Lorna Ross, deputy headteacher at St Michael’s Primary School in North Hill, doubted the report’s findings.
“If you come into assembly, you only see a handful of overweight children,” she said. “Parents here are very enlightened. The children eat healthy food, they have healthy diets and, for our school meals, we always have lots of salads.
“I think it’s about the link to poverty. I worked in Hackney for 18 years and saw it much more there than in this school.”
The council measured obesity levels by taking samples of children in State primary schools across the borough last year.
Highgate’s sample size was considerably smaller than in other wards as it only houses two Haringey primary schools and this has been given as a possible explanation for the figures.
“It’s a bit of an anomaly,” a Haringey Council spokesman said. “It doesn’t take into account who goes to private schools and quite a few of the kids who go to the State schools are from other boroughs but they are not included in the figures. There isn’t really a Highgate problem.”

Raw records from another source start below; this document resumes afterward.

Lemma subst_flags_read flags p s : all_in "egpiImM0123456789" flags = true →
  subst_flags (flags ++ p) s =
    subst_flags p (if str_exists (λ c, c =c "e") flags then runs_input s else s).
Proof.
  unfold all_in. revert s. induction flags as [|c flags IH]; intros s; [done|].
  simpl str_forall. intros [Hc Hf]%andb_true_iff. rewrite str_app_cons. cbn [subst_flags].
  assert ((c =c "w") = false) as -> by (by apply (in_set_check "egpiImM0123456789" (λ c, negb (c =c "w"))) in Hc as ?%negb_true_iff).
  destruct (Ascii.eqb_spec c "e") as [->|Hne].
  - rewrite IH by done. change (str_exists _ (String "e" flags)) with true. cbv iota.
    by destruct (str_exists _ flags).
  - assert (in_set "gpiImM0123456789" c = true) as ->.
    { apply in_set_elem in Hc. apply in_set_elem. simpl in Hc. apply elem_of_cons in Hc as [->|Hc]; done. }
    rewrite IH by done. unfold str_exists. simpl. apply Ascii.eqb_neq in Hne. by rewrite Hne.
Qed.

Lemma subst_flags_stop p s : terminated p = true → subst_flags p s = (p, s).
Proof.
  destruct p as [|c p]; [done|]. intros H. unfold terminated in H. simpl in *.
  assert (∀ f : ascii → bool, str_forall f (blanks ++ ";" ++ newline_str ++ "}#") = true → f c = true) as Hc.
  { intros f Hf. destruct (in_set blanks c) eqn:E.
    - apply (in_set_check blanks f); [|done]. revert Hf. rewrite str_forall_app. by intros [? _]%andb_true_iff.
    - rewrite str_forall_app in Hf. apply andb_true_iff in Hf as [_ Hf]. by apply (in_set_check _ f c Hf). }
  rewrite (proj1 (negb_true_iff _) (Hc (λ c, negb (c =c "w")) eq_refl)).
  rewrite (proj1 (negb_true_iff _) (Hc (λ c, negb (c =c "e")) eq_refl)).
  by rewrite (proj1 (negb_true_iff _) (Hc (λ c, negb (in_set "gpiImM0123456789" c)) eq_refl)).
Qed.

Lemma terminated_ends c p : terminated p = true → ends_well c p = true.
Proof. unfold terminated, ends_well. destruct (skip blanks p); [done|]. by intros ->. Qed.

Lemma at_eol_terminated p : at_eol p = true → terminated p = true.
Proof. destruct p as [|c p]; [done|]. simpl. intros ->%Ascii.eqb_eq. done. Qed.

(** Case analysis on the bytes of a concrete set. *)
Ltac byte_cases H :=
  apply in_set_elem in H; cbn [bytes] in H;
  repeat (apply elem_of_cons in H as [->|H]; [|]); [.. | by apply elem_of_nil in H].

Lemma terminated_skip p : terminated (skip blanks p) = terminated p.
Proof. unfold terminated. by rewrite skip_twice. Qed.

Lemma terminated_head (f : ascii → bool) p : str_forall f (blanks ++ ";" ++ newline_str ++ "}#") = true →
  terminated p = true → head_is f p = true.
Proof.
  intros Hf. destruct p as [|c p]; [done|]. unfold terminated. simpl.
  rewrite str_forall_app in Hf. apply andb_true_iff in Hf as [H1 H2].
  destruct (in_set blanks c) eqn:E; intros H; [by apply (in_set_check blanks) | by apply (in_set_check _ f c H2)].
Qed.

Lemma number_read gap digits p : all_in blanks gap = true → str_forall digit digits = true →
  terminated p = true →
  terminated (skip_while digit (skip blanks (gap ++ digits ++ p))) = true ∧
  skip separators (skip_while digit (skip blanks (gap ++ digits ++ p))) = skip separators p.
Proof.
  intros Hg Hd Ht. rewrite skip_app by done.
  assert (∀ q, terminated q = true → head_is (λ c, negb (digit c)) q = true) as Hh
    by (intros q; by apply terminated_head).
  destruct digits as [|d digits].
  - change ("" ++ p) with p. rewrite <- (terminated_skip p) in Ht.
    pose proof (skip_while_app digit "" (skip blanks p) eq_refl (Hh _ Ht)) as E.
    change ("" ++ skip blanks p) with (skip blanks p) in E. rewrite E. split; [done | apply skip_separators].
  - rewrite (skip_stop blanks); [rewrite skip_while_app by auto; done|].
    simpl in *. apply andb_true_iff in Hd as [Hd _].
    destruct (in_set blanks d) eqn:E; [|done]. by byte_cases E.
Qed.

The report reveals that about 39 per cent of 10 and 11-year-old children in Haringey are overweight, compared with the national average of 33.3 per cent.
While only 21 per cent of white British children in Year 6 were considered overweight or obese in 2013, 53pc of black children of the same age were deemed to be unhealthy.
The findings, presented at a meeting of Haringey’s Health and Wellbeing Board last week, declared that childhood obesity is closely linked to deprivation.
Obese children are more likely to be absent from school due to illness and receive more medical care, according to the report.
The proximity of fast-food outlets to residential areas was also highlighted as a potential influence on obesity levels.
Nutritionist Vicki Lee, who works in Archway Road, Highgate, said it is not only children in deprived areas who are at risk.
“I should think that the more privileged Highgate children have access to more sweet things and maybe their parents are not around as much to control it. There’s not enough education in schools.”